Quand est-ce qu’on casse le schéma ?

« Réunis pour améliorer l’état du monde » – commited to improving the state of the world en version originale – telle est la devise du Forum Economique Mondial de Davos qui s’est tenu du 20 au 23 janvier derniers. Cette réunion des plus grandes richesses mondiales, qui se tient en Suisse depuis 45 ans désormais, est devenue peu à peu le lieu de pouvoir au fur et à mesure que l’économie s’est financiarisée et que l’économie a pris le pas sur le politique. Ne voit-on d’ailleurs pas les chefs d’Etats ou de gouvernement se succéder à ce forum dans le but de convaincre les plus grosses entreprises de s’installer dans leur pays ? De dirigeants les voilà transformés en VRP de luxe, contraint de faire des courbettes ou de cracher sur le programme de leur propre parti comme n’a pas hésité à le faire Emmanuel Macron à propos des 35 heures.

En parallèle de cette réunion de luxe rythmée par les ballets de BMW, d’Audi ou autres Mercedes, l’association Oxfam a publié un rapport accablant sur l’état des inégalités dans le monde. L’entre soi constitué par les participants du forum n’a que faire de telles données. Ce rapport – intitulé « Une économie au service des 1% » – fait frémir : il démontre que les 1% les plus riches de la planète possède désormais plus que les 99% restants. Dans le même temps, Oxfam nous apprend que le patrimoine de la moitié la plus pauvre de la population s’est réduit de 41% (soit une baisse de 1000 Milliards de $) quand celui des super riches a progressé de 44% – pour une hausse de 500 Milliards de $.

Tout va pour le mieux dans le meilleur des mondes possibles

Pourtant, à écouter nos dirigeants politiques ou les grands patrons présents à Davos tout va bien ou presque en termes sociaux et économiques. La preuve ? Nos dirigeants politiques sont bien plus occupés à nous parler de déchéance de nationalité, d’islamisation de l’Occident, de guerre de civilisations et autres thématiques sécuritaires. Depuis 2008 et la crise des subprimes qui n’était absolument pas conjoncturelle mais bien structurelle comme je l’ai déjà écrit et tenté de démontrer à de nombreuses reprises – je vous conseille à ce propos l’excellent film produit par Brad Pitt The Big Short – rien n’a réellement changé dans la répartition des richesses ou la régulation. Enfin si quelque chose a changé : les riches sont toujours plus riches et les pauvres se sont appauvris. Ajoutez à cela les difficultés connues par de nombreuses personnes au sein de la classe moyenne et vous avez le tableau d’un monde idyllique digne de Pangloss dans Candide.

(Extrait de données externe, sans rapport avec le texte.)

(* ===== verification/Agreement.v ===== *)
(** * The kernel's decisions and the decision engine

    ebpf/fileguard.bpf.c promises to decide in lock-step with
    [DecisionEngine].  The kernel decides on identities, the engine on paths;
    here the two are compared through [PolicyCompiler::compile], for accesses
    whose path and executable have no alias in the policy. *)

From S2P Require Import Prelude Abi BpfMap FileId Policy DecisionEngine PolicyCompiler Enforcer.

Local Open Scope Z_scope.

(** The request the engine gets for an open of [path] by [exe]. *)
Definition open_request (path exe : string) : AccessRequest :=
  MkAccessRequest path (MkProcessIdentity ExePath exe) Open.

(** No other protected path resolves to the identity of the opened file, and
    no other executable of the rules to that of the process (no hard links or
    symbolic links between them). *)
Definition no_alias (r : FileResolver) (p : Policy) (path exe : string) (res proc : FileId) : Prop :=
  (forall q, q ∈ res_path <$> protected_resources p -> r q = Ok res -> q = path) /\
  (forall rule, rule ∈ rules p -> r (proc_value (rule_process rule)) = Ok proc ->
     proc_value (rule_process rule) = exe).

Lemma find_first_Forall2 {A B : Type} (R : A -> B -> Prop) (f : A -> bool) (g : B -> bool)
    (l : list A) (k : list B) :
  Forall2 (fun x y => R x y /\ f x = g y) l k ->
  match find_first f l, find_first g k with
  | Some x, Some y => R x y
  | None, None => True
  | _, _ => False
  end.
Proof.
  induction 1 as [|x y l k [HR Hfg] _ IH]; cbn; [done|].
  rewrite Hfg. by destruct (g y).
Qed.

Section Agreement.
  Context (r : FileResolver) (p : Policy) (c : CompiledPolicy) (path exe : string)
    (res proc : FileId).
  Context (Hcompile : compile r p = Ok c) (Hres : resolves r path res) (Hproc : resolves r exe proc)
    (Halias : no_alias r p path exe res proc).

Lemma protected_agree :
  bool_decide (res ∈ c_protected_resources c) = is_protected p path.
Proof using Hcompile Hres Halias.
  apply eq_true_iff_eq. rewrite bool_decide_eq_true, is_protected_spec.
  apply compile_Ok in Hcompile as (_ & _ & Hids & _). destruct Halias as [Hpaths _]. split.
  - intros Hin. apply list_elem_of_lookup in Hin as [i Hi].
    destruct (Forall2_lookup_r _ _ _ _ _ Hids Hi) as (q & Hq & [Hrq _]).
    assert (q ∈ res_path <$> protected_resources p) as Hqin by (by eapply list_elem_of_lookup_2).
    by rewrite <- (Hpaths q Hqin Hrq).
  - intros Hin. apply list_elem_of_lookup in Hin as [i Hi].
    destruct (Forall2_lookup_l _ _ _ _ _ Hids Hi) as (id & Hid & Hrid).
    rewrite (resolves_functional r path _ _ Hres Hrid). by eapply list_elem_of_lookup_2.
Qed.

Lemma rules_agree :
  match rule_for c res proc, find_rule p path (MkProcessIdentity ExePath exe) Open with
  | Some cr, Some rule => c_action cr = rule_action rule
  | None, None => True
  | _, _ => False
  end.
Proof using Hcompile Hres Hproc Halias.
  pose proof Hcompile as Hc. apply compile_Ok in Hc as (Hwf & _ & _ & Hlen & Hrules).
  destruct Halias as [Hpaths Hexes]. unfold rule_for, find_rule.
  apply (find_first_Forall2 (fun cr rule => c_action cr = rule_action rule)).
  apply Forall2_same_length_lookup. split; [done|].
  intros i cr rule Hcr Hrule. destruct (Hrules i rule cr Hrule Hcr) as (Hr & Hp & _ & Ha & _).
  split; [done|]. apply list_elem_of_lookup_2 in Hrule.
  pose proof (wf_rules _ Hwf) as Hrw. rewrite Forall_forall in Hrw.
  destruct (Hrw rule Hrule) as (_ & Hin & _ & Ht & _ & Hop).
  apply eq_true_iff_eq. rewrite bool_decide_eq_true, rule_matches_spec. split.
  - intros [Er Ep]. rewrite Er in Hr. rewrite Ep in Hp.
    split_and!; [by apply Hpaths; [|apply Hr]| |done].
    rewrite <- (Hexes rule Hrule); [|apply Hp]. rewrite <- Ht. by destruct (rule_process rule).
  - intros (Hpath & Hpr & _). rewrite Hpath in Hr. rewrite Hpr in Hp. cbn in Hp.
    split; by eapply resolves_functional.
Qed.

(** The verdict of the compiled policy, in terms of the engine's lookups. *)
Lemma compiled_verdict_lookup :
  compiled_verdict c res proc =
  if is_protected p path then
    match find_rule p path (MkProcessIdentity ExePath exe) Open with
    | Some rule => if bool_decide (rule_action rule = Allow) then 0 else - EACCES
    | None => - EACCES
    end
  else 0.
Proof using Hcompile Hres Hproc Halias.
  unfold compiled_verdict. destruct Hres as [_ ->]. destruct Hproc as [_ ->]. cbn [negb].
  rewrite protected_agree. pose proof rules_agree as Hr.
  destruct (is_protected p path); cbn [negb]; [|done].
  destruct (rule_for c res proc), (find_rule p path _ Open); try done. by rewrite Hr.
Qed.
End Agreement.

(** The same case analysis is the decision engine's, under a default that is
    not ALLOW. *)
Lemma evaluate_verdict (p : Policy) (path exe : string) :
  default_action p <> Allow ->
  (if is_protected p path then
     match find_rule p path (MkProcessIdentity ExePath exe) Open with
     | Some rule => if bool_decide (rule_action rule = Allow) then 0 else - EACCES
     | None => - EACCES
     end
   else 0) =
  if decide (action (evaluate p (open_request path exe)) = Allow) then 0 else - EACCES.
Proof.
  intros Hdef. unfold evaluate, open_request; cbn.
  destruct (is_protected p path); cbn [negb]; [|by rewrite decide_True].
  destruct (find_rule p path _ Open) as [rule|]; cbn.
  - by rewrite bool_decide_decide; repeat case_decide.
  - by rewrite decide_False.
Qed.

(** C23 (kernel and decision engine agree): for a policy whose default action
    is not ALLOW and an access without aliases, the verdict the compiled
    policy gives to the identities is 0 exactly when the decision engine
    allows the paths, and -EACCES otherwise. *)
Theorem compiled_verdict_agrees (r : FileResolver) (p : Policy) (c : CompiledPolicy)
    (path exe : string) (res proc : FileId) :
  compile r p = Ok c -> resolves r path res -> resolves r exe proc ->
  no_alias r p path exe res proc -> default_action p <> Allow ->
  compiled_verdict c res proc =
  if decide (action (evaluate p (open_request path exe)) = Allow) then 0 else - EACCES.
Proof.
  intros Hc Hres Hproc Hal Hdef. rewrite (compiled_verdict_lookup r p c path exe) by done.
  by apply evaluate_verdict.
Qed.

(** Default ALLOW is not enforced: for a policy whose default action is
    ALLOW, an access to a protected file that no rule covers is allowed by the
    decision engine and refused by the kernel: the configured default never
    reaches the maps. *)
Theorem default_allow_diverges (r : FileResolver) (p : Policy) (c : CompiledPolicy)
    (path exe : string) (res proc : FileId) :
  compile r p = Ok c -> resolves r path res -> resolves r exe proc ->
  no_alias r p path exe res proc -> default_action p = Allow ->
  path ∈ res_path <$> protected_resources p ->
  Forall (fun rule => ~ rule_covers (open_request path exe) rule) (rules p) ->
  action (evaluate p (open_request path exe)) = Allow /\ compiled_verdict c res proc = - EACCES.
Proof.
  intros Hc Hres Hproc Hal Hdef Hprot Hrules.
  apply is_protected_spec in Hprot.
  assert (find_rule p path (MkProcessIdentity ExePath exe) Open = None) as Hnone.
  { apply find_first_None. eapply Forall_impl; [exact Hrules|]. intros rule.
    apply (rule_covers_false (open_request path exe)). }
  rewrite (compiled_verdict_lookup r p c path exe), Hprot, Hnone by done.
  split; [|done]. unfold evaluate, open_request; cbn. by rewrite Hprot, Hnone.
Qed.

(** ** A concrete system *)
Definition agreement_compiled : CompiledPolicy :=
  MkCompiledPolicy 7 [MkFileId 1 2 1000]
    [MkCompiledRule 1 (MkFileId 1 2 1000) (MkFileId 1 2 2000) Open Allow].

Lemma sample_no_alias :
  no_alias sample_resolver compiler_policy "/protected/secret.txt" "/usr/local/bin/backup-agent"
    (MkFileId 1 2 1000) (MkFileId 1 2 2000).
Proof.
  split.
  - intros q Hq _. cbn in Hq. by apply list_elem_of_singleton in Hq.
  - intros rule Hr _. cbn in Hr. apply list_elem_of_singleton in Hr. by subst.
Qed.

Lemma compiled_verdict_agrees_witness :
  compiled_verdict agreement_compiled (MkFileId 1 2 1000) (MkFileId 1 2 2000) = 0.
Proof.
  rewrite (compiled_verdict_agrees sample_resolver compiler_policy agreement_compiled
             "/protected/secret.txt" "/usr/local/bin/backup-agent" _ _
             eq_refl (conj eq_refl eq_refl) (conj eq_refl eq_refl) sample_no_alias
             ltac:(discriminate)).
  reflexivity.
Defined.

Definition allow_policy : Policy :=
  MkPolicy 7 Allow [MkResourceIdentity "/protected/secret.txt" (Some Open)] [].

Lemma default_allow_diverges_witness :
  action (evaluate allow_policy (open_request "/protected/secret.txt" "/usr/local/bin/backup-agent"))
    = Allow /\
  compiled_verdict (MkCompiledPolicy 7 [MkFileId 1 2 1000] []) (MkFileId 1 2 1000)
    (MkFileId 1 2 2000) = - EACCES.
Proof.
  apply (default_allow_diverges sample_resolver allow_policy
           (MkCompiledPolicy 7 [MkFileId 1 2 1000] []) "/protected/secret.txt"
           "/usr/local/bin/backup-agent" (MkFileId 1 2 1000) (MkFileId 1 2 2000)
           eq_refl (conj eq_refl eq_refl) (conj eq_refl eq_refl)).
  - split.
    + intros q Hq _. cbn in Hq. by apply list_elem_of_singleton in Hq.
    + intros rule Hr. by apply elem_of_nil in Hr.
  - reflexivity.
  - apply list_elem_of_singleton. reflexivity.
  - constructor.
Defined.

Finalement, la devise du forum économique mondial a bel et bien été respectée. L’état du monde a bien été amélioré mais il faut préciser de quel monde il est question. Les participants au Forum de Davos ont bien œuvré à l’amélioration du monde mais de leur monde, celui des nantis et des grands possédants qui, parce qu’ils détiennent le capital, peuvent s’affranchir de toutes les règles ou presque afin de s’enrichir toujours plus. Fraude fiscale pour les plus déterminés, optimisation fiscale pour d’autres ou encore chantage à l’emploi à l’égard des gouvernements pour obtenir des remises fiscales tel est le monde dans lequel nous évoluons alors même que dans le même temps la classe moyenne est assommée d’impôts.

Agissons !

Est-il normal, ou même sain, qu’une ultra minorité de super riches se partagent les fruits du travail de tous ? Il ne me semble pas. Est-il normal que les banques n’aient pas été inquiétées après le scandale financier qui a conduit à la crise des subprimes ? « Regulation is back » affirmait Barack Obama à son arrivée dans le bureau ovale et pourtant, près de huit années plus tard, les activités de dépôt n’ont pas été séparées des activités d’épargne. Qui peut croire que ce qui n’a pas été fait dans l’urgence d’une crise planétaire le sera quand tout est rentré dans l’ordre et que l’apocalypse a été évitée ? Un seul banquier a fini en prison après la crise mondiale de 2008 et vous pensez que les banques vont arrêter de produire des créances totalement toxiques ? Foutaises ! Hier le krach a porté sur l’immobilier – marché qui était considéré comme « béton » par tout le monde – demain il portera sur autre chose, au hasard les prêts étudiants qui sont aujourd’hui à des niveaux complètement délirants.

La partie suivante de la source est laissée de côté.